20
Rust
Opstaan, zei een stem, en ze luisterde. Dit werd anders écht nog eens haar dood... Alle Goden en Godinnen, ze moest nú helder worden! Dus pakte ze Lazlo's eeltige maar warme handen vast en liet ze zich door hem omhoogtrekken, waarna ze met zijn hulp struikelend maar zo snel als ze kon naar de bosrand begaf – waar Jirina haar al meteen ontmoette, met enkele tranen die over haar wangen liepen en een versnelde ademhaling van het rennen. Ze waren allemaal op hetzelfde moment bij het slagveld aangekomen, zonet, veel later dan Isadora, maar hadden haar in eerste instantie niet eens kunnen vinden, omdat de Prinses opgerold lag met een mantel in dezelfde kleur als het vieze gras. Het volgende moment was Lazlo op haar afgerend.
'Je bent hier, de Goden en Godinnen zij dank,' fluisterde ze, terwijl Isadora in haar richting strompelde.
De anderen renden naar Isadora toe, terwijl zij besefte dat haar familie en vrienden zich hier bevonden, op een wijze die ze op dit moment met geen mogelijkheid kon verklaren, maar ze bleven op gepaste afstand toen ze in de gaten kregen dat ze nog veel meer bekijks zouden trekken als ze zich nu te dicht bij haar begaven.

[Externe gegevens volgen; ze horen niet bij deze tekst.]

(** [body] is [json.Marshal(payload)], [random] what [rand.Read] gave. *)
Definition signRequest (signer : option Signer) (channelID : string) (payload : RequestPayload)
    (body : bytes) (internal : bool) (now : Z) (random : result bytes) : result SignedRequest :=
  match signer with
  | None => Err (ENew "lifecycle signer and channel are required")
  | Some signer =>
      if bool_decide (channelID = "") then Err (ENew "lifecycle signer and channel are required")
      else
        let operation := operationForPayload payload in
        if (internal && negb (internalOperation operation)) ||
           (negb internal && bool_decide (operation = OperationMarkInitialized))
        then Err (ENew "operation %s is not available in this lifecycle request mode")
        else
          creator ← Msp.wrap_err "serialize lifecycle creator: %w" (Serialize signer);
          nonce ← Msp.wrap_err "create lifecycle nonce: %w" random;
          let req := mkSignedRequest requestVersion channelID operation internal now nonce body
                       creator "" in
          signature ← Msp.wrap_err "sign lifecycle request: %w" (Sign signer (signingBytes req));
          Ok (with_signature signature req)
  end.

(** ** Configuration *)

Record OrchestratorIdentity := mkOrchestrator { oi_MSPID : string; oi_CertPath : string }.

Record AuthConfig := mkAuthConfig {
  Policies : gmap string string;
  Orchestrators : list OrchestratorIdentity }.
Lemma Resolve_answers r call req conn :
  resolver_ok r → Resolve r call req = Ok (Some conn) → answers req conn.
Proof.
  intros Hr H. unfold Resolve in H. apply bind_ok in H as (found & Hf & H).
  destruct found as [c|].
  - injection H as <-. destruct (static r) as [entries|] eqn:E; [|done].
    by apply (static_answers entries); [apply Hr|].
  - destruct (dynamic r); [|done]. by eapply grpc_answers.
Qed.

(** ** Properties *)

(** What a configured resolver answers: the first matching static entry when there is one,
    with no call made; only otherwise the resolver service.  Every answer names the revision that
    was asked for and an address that can be dialled without TLS. *)
Theorem resolver_answers n cfg n' r call req :
  newChaincodeConnectionResolver n cfg = (n', Ok (Some r)) →
  (∀ conn, Resolve r call req = Ok (Some conn) → answers req conn) ∧
  (∀ i entry, list_find (λ e, entry_matches req e = true) (Config.cr_Static cfg) = Some (i, entry) →
     Resolve r call req = Ok (Some (static_connection req entry))) ∧
  (list_find (λ e, entry_matches req e = true) (Config.cr_Static cfg) = None →
     Resolve r call req =
       if bool_decide (Config.cr_Dynamic cfg = None) then Ok None else grpc_Resolve call req).
Proof.
  intros H. split; [intros conn; by apply Resolve_answers, (new_resolver_ok _ _ _ _ H)|].
  unfold newChaincodeConnectionResolver in H.
  assert (Hs : match static r with Some entries => static_Resolve entries req | None => Ok None end =
               static_Resolve (Config.cr_Static cfg) req ∧
               (dynamic r = None ↔ Config.cr_Dynamic cfg = None)).
  { destruct (Config.cr_Static cfg) as [|e l] eqn:Hc.
    - destruct (Config.cr_Dynamic cfg) as [d|]; [|done].
      destruct (newGRPCChaincodeResolver n (Some d)) as [? [g|]]; [|done]. injection H as _ <-. done.
    - destruct (newStaticChaincodeResolver (e :: l)) as [l'|] eqn:Hl; [|done].
      apply static_entries in Hl as [-> _]. cbn [fmap result_fmap] in H.
      destruct (Config.cr_Dynamic cfg) as [d|].
      + destruct (newGRPCChaincodeResolver n (Some d)) as [? [g|]]; [|done]. by injection H as _ <-.
      + by injection H as _ <-. }
  destruct Hs as [Hs Hd]. unfold Resolve. rewrite Hs, static_first. split.
  - intros i entry ->. done.
  - intros ->. cbn. destruct (dynamic r) as [d|] eqn:E.
    + rewrite bool_decide_eq_false_2; [done|]. intros Hn. by apply Hd in Hn.
    + by rewrite bool_decide_eq_true_2 by by apply Hd.
Qed.

End Library.

(** ** Witness *)

Definition ex_network : Network.NetworkLib := {| Network.dial _ _ := None; Network.close_error _ := None |}.

Definition ex_entry : Config.StaticChaincodeConnectionConfig :=
  Config.mkStaticConnection "" "Org1MSP" "asset" "1.0" 0 "" ""
    (Some (Config.mkEndpoint "cc" 9999)) Config.no_tls.
(** [localMSP] is empty without an identity; [channel] is the configured channel. *)
Definition lifecycleExecutionBinding (localMSP channel : string) (s : option Store.Store)
    (req : InvocationRequest) (namespace : string)
    : option Store.Store * option LifecycleExecutionBinding :=
  match s with
  | None => (None, None)
  | Some s =>
      if bool_decide (ChaincodeName req = "") || bool_decide (localMSP = "") then (Some s, None)
      else
        match (match definition req with
               | Some d => Ok (Some d)
               | None => Store.GetCommitted s (ChaincodeName req)
               end) with
        | Err _ | Ok None => (Some s, None)
        | Ok (Some committed) =>
            let def := Store.com_Definition committed in
            let b := recorded_binding s localMSP namespace def in
            if bool_decide (b_PackageID b = "") || bool_decide (b_PackageAddress b = "") then
              match resolver e with
              | None => (Some s, Some b)
              | Some r =>
                  match Ccr.Resolve r call (Ccr.mkRequest channel localMSP def) with
                  | Err _ | Ok None => (Some s, Some b)
                  | Ok (Some resolved) =>
                      let '(s, put) := Store.PutResolvedConnection now s resolved in
                      let resolved := match put with Ok cached => cached | Err _ => resolved end in
                      (Some s, Some (applyResolvedBinding b resolved))
                  end
              end
            else (Some s, Some b)
        end
  end.

End Resolving.

(** [sort.SliceStable] by organization: each element goes before the first that is not less. *)
Fixpoint insert_binding (b : LifecycleExecutionBinding) (l : list LifecycleExecutionBinding)
    : list LifecycleExecutionBinding :=
  match l with
  | [] => [b]
  | x :: rest => if String.leb (b_MSPID b) (b_MSPID x) then b :: l else x :: insert_binding b rest
  end.

Definition sort_bindings (l : list LifecycleExecutionBinding) : list LifecycleExecutionBinding :=
  foldr insert_binding [] l.

Definition lifecycleBindings (local : helperExecutionResult) (remote : list helperExecutionResult)
    : list LifecycleExecutionBinding :=
  sort_bindings (omap res_Binding (local :: remote)).

(** ** Transport of the evidence *)

Definition GRPCLifecycleBindingMetadata : string := "x-compat-lifecycle-binding".

Definition binding_json (b : LifecycleExecutionBinding) : jobject :=
  omitempty "msp_id" (JString (b_MSPID b)) ++
  omitempty "namespace" (JString (b_Namespace b)) ++
  omitempty "chaincode_name" (JString (b_ChaincodeName b)) ++
  omitempty "chaincode_version" (JString (b_ChaincodeVersion b)) ++
  omitempty "sequence" (JNumber (b_Sequence b)) ++
  omitempty "package_id" (JString (b_PackageID b)) ++
  omitempty "package_address" (JString (b_PackageAddress b)).
Lemma entry_roundtrip {J : JSONText} {JL : JSONLaws} channel number event def initialized :
  valid_utf8 channel = true → plain_definition def → valid_utf8 event = true →
  is_uint64 number → channel ≠ "" → Store.Name def ≠ "" →
  let entry := NewLifecycleIndexEntry channel number event def initialized in
  UnmarshalLifecycleIndexEntry (MarshalLifecycleIndexEntry entry) = Ok entry.
Proof.
  intros Hc (Hn & Hv & Hseq) He Hnum Hch Hname. cbn zeta.
  assert (Hascii : ∀ s, forallb (λ a, byte_of a <? 128) (String.list_ascii_of_string s) = true →
    valid_utf8 s = true) by apply valid_utf8_ascii.
  assert (Hk : valid_utf8 (LedgerKey channel (Store.Name def)) = true).
  { apply valid_utf8_ascii. unfold LedgerKey, channelKeyPrefix.
    repeat first [apply GoStrings.PathEscape_ascii | apply GoStrings.ascii_app | reflexivity]. }
  unfold UnmarshalLifecycleIndexEntry, MarshalLifecycleIndexEntry.
  set (entry := NewLifecycleIndexEntry _ _ _ _ _). unfold json_object. rewrite json_decode_encode.
  2:{ unfold valid_object, entry, entry_json, NewLifecycleIndexEntry. cbn [forallb fst snd
        ie_SchemaVersion ie_Number ie_EventType ie_DefinitionKey ie_ChannelID ie_Name ie_Version
        ie_Sequence ie_InitRequired ie_Initialized valid_scalar].
      rewrite Hc, Hn, Hv, He, Hk, !Hascii by done. done. }
  cbn [mbind result_mbind]. rewrite entry_of_entry_json; [|done..].
  cbn [mbind result_mbind]. unfold entry, NewLifecycleIndexEntry.
  cbn [ie_SchemaVersion ie_ChannelID ie_Name ie_DefinitionKey].
  rewrite (bool_decide_eq_false_2 (channel = "")) by done.
  rewrite (bool_decide_eq_false_2 (Store.Name def = "")) by done.
  by rewrite (bool_decide_eq_true_2 (LedgerKey channel (Store.Name def) = _)).
Qed.

Lemma watermark_roundtrip number : is_uint64 number →
  UnmarshalLifecycleHighWatermark (MarshalLifecycleHighWatermark number) = Ok number.
Proof.
  intros Hnum. unfold UnmarshalLifecycleHighWatermark.
  rewrite bool_decide_eq_false_2; [by apply GoStrings.ParseUint_FormatUint|].
  intros He. pose proof (GoStrings.ParseUint_FormatUint number Hnum) as Hp. unfold
    MarshalLifecycleHighWatermark in He. by rewrite He in Hp.
Qed.

(** ** Properties *)

(** The ledger keys of different channels, chaincodes and index numbers differ, and no
    definition, watermark or index key is another kind's key, whatever characters the
    names contain. *)
Theorem ledger_keys_distinct c1 c2 n1 n2 i1 i2 :
  is_uint64 i1 → is_uint64 i2 →
  (LedgerKey c1 n1 = LedgerKey c2 n2 → c1 = c2 ∧ n1 = n2) ∧
  (LifecycleHighWatermarkKey c1 = LifecycleHighWatermarkKey c2 → c1 = c2) ∧
  (LifecycleIndexEntryKey c1 i1 = LifecycleIndexEntryKey c2 i2 → c1 = c2 ∧ i1 = i2) ∧
  LedgerKey c1 n1 ≠ LifecycleHighWatermarkKey c2 ∧
  LedgerKey c1 n1 ≠ LifecycleIndexEntryKey c2 i2 ∧
  LifecycleHighWatermarkKey c1 ≠ LifecycleIndexEntryKey c2 i2.
Proof.
  intros H1 H2. split_and!; [apply LedgerKey_inj| |by apply IndexEntryKey_inj|
    apply LedgerKey_not_high|apply LedgerKey_not_index|apply high_not_index].
  unfold LifecycleHighWatermarkKey. by intros [-> _]%prefix_inj.
Qed.

Lemma ledger_keys_distinct_witness :
  LedgerKey "a/b" "c" ≠ LedgerKey "a" "b/c" ∧
  (LedgerKey "a/b" "c" = LedgerKey "a" "b/c" → "a/b" = "a" ∧ "c" = "b/c").
Proof.
  split; [discriminate|]. apply (ledger_keys_distinct "a/b" "a" "c" "b/c" 0 1); split; lia.
Defined.

(** What the lifecycle writes on the ledger is read back: a definition's record, an
    index entry made for a definition, and the watermark; and a definition is written
    only if it and its channel are valid. *)
Theorem ledger_records_roundtrip {J : JSONText} {JL : JSONLaws} channel def initialized number event :
  valid_utf8 channel = true → plain_definition def → valid_utf8 event = true → is_uint64 number →
  (∀ data, MarshalLedgerDefinition channel def initialized = Ok data →
     UnmarshalLedgerDefinition data =
       Ok (mkLedger channel (Store.Name def) (Store.Version def) (Store.Sequence def)
             (Store.InitRequired def) initialized) ∧
     Store.validateDefinition def = Ok () ∧ channel ≠ "") ∧
  (channel ≠ "" → Store.Name def ≠ "" →
   let entry := NewLifecycleIndexEntry channel number event def initialized in
   UnmarshalLifecycleIndexEntry (MarshalLifecycleIndexEntry entry) = Ok entry) ∧
  UnmarshalLifecycleHighWatermark (MarshalLifecycleHighWatermark number) = Ok number.
Proof.
  intros Hc Hd He Hnum. split_and!; [|by apply entry_roundtrip|by apply watermark_roundtrip].
  intros data H. split; [by apply definition_roundtrip|by eapply Marshal_definition_ok].
Qed.
(* ===== verification/PackageBuild.v ===== *)
(** Building a lifecycle package from a directory, [BuildExternalChaincodePackage] of
    [pkg/lifecycle/package.go].

    The file system is a tree, and the directory a caller names a function from its clean path;
    changes while a package is built are not modelled.  The tar and gzip writers are the class
    [PackageWriter], whose laws [WriterLaws] state that the readers of [PackageLib] read back what
    was written.  A value of a decoded [map[string]any] is an abstract type of [MetadataLib]. *)
From Stdlib Require Import ZArith Lia Ascii.
From stdpp Require Import base option list strings gmap.
From S2P Require Import Prelude GoStrings Json Framing Package.
Import Json Package.
Local Open Scope Z_scope.

Module Build.

(** ** The file system *)

(** A file with its permissions and what reading it gives; a directory with the error of listing
    it, if any, and its entries in the order of [os.ReadDir]; a symbolic link with what it leads
    to; anything else. *)
Inductive node : Type :=
  | File (perm : Z) (data : result bytes)
  | Dir (perm : Z) (failed : option goerr) (entries : list (string * node))
  | Link (target : option node)
  | Special (data : result bytes).
(** An update from the ledger leaves a name's view, or sets it to the ledger's. *)
Lemma Upsert_view now s def init name :
  let s' := (Store.UpsertCommittedFromLedger now s def init).1 in
  Store.committed_view s' name = Store.committed_view s name ∨
  Store.committed_view s' name = Some (def, init).
Proof.
  unfold Store.UpsertCommittedFromLedger.
  destruct (Store.validateDefinition def) as [[]|] eqn:Hv; [|by left].
  cbn [mbind result_mbind]. unfold Store.GetCommitted.
  destruct (bool_decide (Store.Name def = "")); [by left|].
  unfold Store.upsertCommitted.
  cbn [Store.com_Definition Store.com_Initialized Store.com_CommittedAt]. rewrite !Hv.
  set (row := Store.mkCommittedRow _ _ _ _ _).
  assert (Hrow : ∀ r, Store.com_Definition (Store.scanCommitted (Store.Name def) r) = def →
    Store.com_Initialized (Store.scanCommitted (Store.Name def) r) = init →
    Store.committed_view (Store.set_committed <[Store.Name def := r]> s) name =
      Store.committed_view s name ∨
    Store.committed_view (Store.set_committed <[Store.Name def := r]> s) name = Some (def, init)).
  { intros r Hd Hi. rewrite Store.committed_view_insert. case_decide; [right|by left].
    by rewrite Hd, Hi. }
  destruct (Store.committed_definitions s !! Store.Name def) as [old|] eqn:Hold;
    cbn [fmap option_fmap option_map fst].
  2:{ apply Hrow; unfold Store.scanCommitted; simpl; rewrite Store.boolInt_scan; by destruct def. }
  destruct (_ >? _) eqn:Hgt; [by left|].
  assert (Hup : ∀ r, Store.upsert_row (Some old) row = Some r →
    (Store.cmr_sequence old = Store.Sequence def → Store.cmr_initialized old = 0) →
    Store.com_Definition (Store.scanCommitted (Store.Name def) r) = def ∧
    Store.com_Initialized (Store.scanCommitted (Store.Name def) r) = init).
  { intros r Hu Hz. unfold Store.upsert_row in Hu. destruct (_ || _); [|done].
    injection Hu as <-. unfold Store.scanCommitted. simpl. rewrite Store.boolInt_scan.
    split; [by destruct def|]. case_match eqn:Hs; [|by destruct init].
    rewrite (Hz (proj1 (Z.eqb_eq _ _) Hs)). by destruct init. }
  destruct (_ =? _) eqn:Heq.
  - destruct (negb _); [by left|]. destruct (_ || _) eqn:Hinit; [by left|]. bool_props.
    destruct (Store.upsert_row _ _) as [r|] eqn:Hu; [|by left].
    destruct (Hup r eq_refl) as [Hd Hi]; [|by apply Hrow].
    intros _. unfold Store.scanCommitted in *. simpl in *. bool_props. lia.
  - destruct (Store.upsert_row _ _) as [r|] eqn:Hu; [|by left].
    destruct (Hup r eq_refl) as [Hd Hi]; [|by apply Hrow].
    unfold Store.scanCommitted in *. simpl in *. bool_props. lia.
Qed.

Isadora werd enkele meters in het bos getrokken door Lazlo en kwam daar tot stilstand. De hallucinaties bevonden zich om haar heen – ze trokken voornamelijk in één richting, aan haar linkerkant, wat nog nooit eerder was gebeurd – maar ze dwong haar trage gedachten op iemand anders te richten.
Jirina. Ze huilde.
'Jirina,' zei Isadora, versuft door de pijn en door wat er zonet was gebeurd, en ze kwam naar haar toe, 'je huilt.'
'Nee, het is – het is niets,' hakkelde ze. Haar ademhaling leek onregelmatig te gaan, dit was niet snel vanwege het rennen dat ze had gedaan om bij de bosrand te komen toen haar paard niet dichter bij kon komen.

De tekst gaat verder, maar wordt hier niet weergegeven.